Peter talks very frankly about the possible implications of tracing families and accepts that for some people the thought of being traced would be quite frightening.
We discuss the consequences of the current rumours that the government may soon opt to remove anonymity rights from sperm, egg and embryo donors.
Fertilisation
It is a major topic given so many thousands of people in the western world are now turning to in vitro fertilisation as a means of having their longed for family.
Peter is emphatic in his response. “No one has the right to stop anyone finding out their genetic roots sometime in the future,” he insisted.
“I do this work because my view is that no one should be denied the knowledge about their biological background.
“I get people coming to me who are absolutely desperate to know where they’re from – or indeed, whether there’s any chance they might be about to marry their sister or brother.
“Nothing should stop that right to find out.”
Family tracing isn’t only carried out by those who want to fill in the final branches of their family tree, or who want to locate their natural parent or child. Indeed, a great deal of Peter’s work is dedicated to helping track potential beneficiaries to unclaimed estates.

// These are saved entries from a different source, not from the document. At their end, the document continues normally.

(* ===== verification/Manifest.v ===== *)
(** * Namespace manifests

    The manifest payload and its chain rules ([loonfs-types/src/manifest.rs]),
    the run orders ([loonfs-core/src/segment/runs.rs]) and the validation of
    loaded manifests ([loonfs-core/src/manifest/validate.rs], with the family
    lookups of [segment/scan.rs]).  [manifest_ok] is the abstract form of a
    manifest; the theorems show that validation accepts exactly the
    well-formed manifests and that the chain rules hold between any two
    manifests of a chain.  The [message] texts of errors are not modelled. *)
From S2P Require Import Prelude Types Records Codec SegmentBlocks Paths Ids ObjectKeys.
Import keys.
Local Open Scope N_scope.

Abbreviation RunNo := N (only parsing).
Abbreviation ManifestNo := N (only parsing).
Abbreviation WalNo := N (only parsing).
Abbreviation WriterEpoch := N (only parsing).
Abbreviation CompactorEpoch := N (only parsing).

Definition METADATA_SEGMENT_ENCODING : N := 1.

(** ** Runs and segments *)
Inductive RunTier : Set := Delta | Base.
#[export] Instance RunTier_eq_dec : EqDecision RunTier.
Proof. solve_decision. Defined.
#[export] Instance RunTier_ord : Ord RunTier := λ a b,
  match a, b with Delta, Base => Lt | Base, Delta => Gt | _, _ => Eq end.
#[export] Instance RunTier_total : TotalOrd RunTier.
Proof. split; [by intros [] []; split|by intros [] []|by intros [] [] []]. Qed.

#[export] Instance BlockHandle_eq_dec : EqDecision BlockHandle.
Proof. solve_decision. Defined.

Record MetadataSegmentRef := mkMetadataSegmentRef {
  ms_owner_namespace_id : NamespaceId;
  ms_segment_id : string;
  ms_family : MetadataRowFamily;
  ms_encoding : N;
  ms_row_count : N;
  ms_min_row_key : string;
  ms_max_row_key : string;
  ms_index_block : BlockHandle;
  ms_filter_block : BlockHandle;
  ms_filter_inline : option string;
  ms_extent_filter_block : option BlockHandle;
}.
#[export] Instance MetadataSegmentRef_eq_dec : EqDecision MetadataSegmentRef.
Proof. solve_decision. Defined.

Record MetadataRunRef := mkMetadataRunRef {
  mr_run_no : RunNo;
  mr_run_seq : ChangeSeq;
  mr_tier : RunTier;
  mr_segments : list MetadataSegmentRef;
}.
#[export] Instance MetadataRunRef_eq_dec : EqDecision MetadataRunRef.
Proof. solve_decision. Defined.

Record ExtensionSegmentRef := mkExtensionSegmentRef {
  es_owner_namespace_id : NamespaceId;
  es_segment_id : string;
  es_row_count : N;
  es_min_row_key : string;
  es_max_row_key : string;
  es_index_block : BlockHandle;
  es_filter_block : BlockHandle;
  es_filter_inline : option string;
}.
#[export] Instance ExtensionSegmentRef_eq_dec : EqDecision ExtensionSegmentRef.
Proof. solve_decision. Defined.

Record ExtensionRunRef := mkExtensionRunRef {
  er_run_no : RunNo;
  er_level : N;
  er_segments : list ExtensionSegmentRef;
}.
#[export] Instance ExtensionRunRef_eq_dec : EqDecision ExtensionRunRef.
Proof. solve_decision. Defined.

(** [ee_state]: the members that only the extension interprets, as text. *)
Record ExtensionEntry := mkExtensionEntry {
  ee_version : N;
  ee_runs : list ExtensionRunRef;
  ee_state : string;
}.
#[export] Instance ExtensionEntry_eq_dec : EqDecision ExtensionEntry.
Proof. solve_decision. Defined.

(** [ExtensionEntry::segments]. *)
Definition entry_segments (entry : ExtensionEntry) : list ExtensionSegmentRef :=
  concat (er_segments <$> entry.(ee_runs)).

Definition metadata_segment_object_key (descriptor : MetadataSegmentRef) : string :=
  metadata_segment descriptor.(ms_owner_namespace_id) descriptor.(ms_segment_id).

Definition extension_segment_object_key (name : string) (descriptor : ExtensionSegmentRef) : string :=
  extension_segment descriptor.(es_owner_namespace_id) name descriptor.(es_segment_id).

(** ** The payload *)

(** [Acl] carries the root's initial grants. *)
Inductive NamespaceAccess : Set :=
| Unrestricted
| Acl (principal_scope : string) (root_grants : AccessGrants).
#[export] Instance NamespaceAccess_eq_dec : EqDecision NamespaceAccess.
Proof. solve_decision. Defined.

Inductive NamespaceStatus : Set := Active | Deleted (deleted_at_ms : N).
#[export] Instance NamespaceStatus_eq_dec : EqDecision NamespaceStatus.
Proof. solve_decision. Defined.
Definition is_deleted (status : NamespaceStatus) : bool :=
  match status with Deleted _ => true | Active => false end.

Record WriterBlock := mkWriterBlock { wb_writer_id : string; wb_acquired_at_ms : N }.
#[export] Instance WriterBlock_eq_dec : EqDecision WriterBlock.
Proof. solve_decision. Defined.

Record ManifestRef := mkManifestRef {
  mref_owner_namespace_id : NamespaceId;
  mref_manifest_no : ManifestNo;
  mref_head_seq : ChangeSeq;
  mref_payload_checksum : string;
}.
#[export] Instance ManifestRef_eq_dec : EqDecision ManifestRef.
Proof. solve_decision. Defined.

Record RebasedFrom := mkRebasedFrom {
  rf_source_namespace_id : NamespaceId;
  rf_resume_after_seq : ChangeSeq;
}.
#[export] Instance RebasedFrom_eq_dec : EqDecision RebasedFrom.
Proof. solve_decision. Defined.

Record ForkBasis := mkForkBasis {
  fb_manifest : ManifestRef;
  fb_source_pin_id : string;
  fb_rebased_from : option RebasedFrom;
}.
#[export] Instance ForkBasis_eq_dec : EqDecision ForkBasis.
Proof. solve_decision. Defined.

(** An [ActivityCounter] is its number. *)
Definition ActivityCounter_parse (value : N) : res PublicOrdinalRangeError N :=
  if decide (MAX_PUBLIC_INTEGER < value) then Err OrdinalOutOfRange else Ok value.
Definition counter_checked_add (counter value : N) : option N :=
  sum ← checked_add U64_MAX counter value;
  ordinal_ok (ActivityCounter_parse sum).

Record ManifestActivity := mkManifestActivity {
  act_content_bytes : N;
  act_file_revisions : N;
  act_mutations : N;
}.
#[export] Instance ManifestActivity_eq_dec : EqDecision ManifestActivity.
Proof. solve_decision. Defined.
Definition activity_default : ManifestActivity := mkManifestActivity 0 0 0.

“There are dozens of cases sitting in solicitors’ filing cabinets across the region with money as yet unclaimed from someone’s estate,” he said.
“That’s where a lot of my work comes from these days. I’m dealing with claims that have been virtually left ignored for years. It’s a sad reality that many families lose touch and that, for all manner of reasons, it genuinely becomes a world-wide mission to trace someone who is next in line to inherit.
“Add to that the fact that it’s so easy for an error, such as a simple misspelling of a name, to be made through the generations, and suddenly you’ve got a major quest on your hands.”
Major quest or not, it’s clearly a job that Peter has coincidentally slipped into – but one that he has fallen in love with.
“You can’t beat the sense of satisfaction,” he said, smiling. “You’re crossing the t’s and dotting the i’s on someone’s life.
“That’s a great feeling and I feel really proud that my work is managing to deliver so much good.”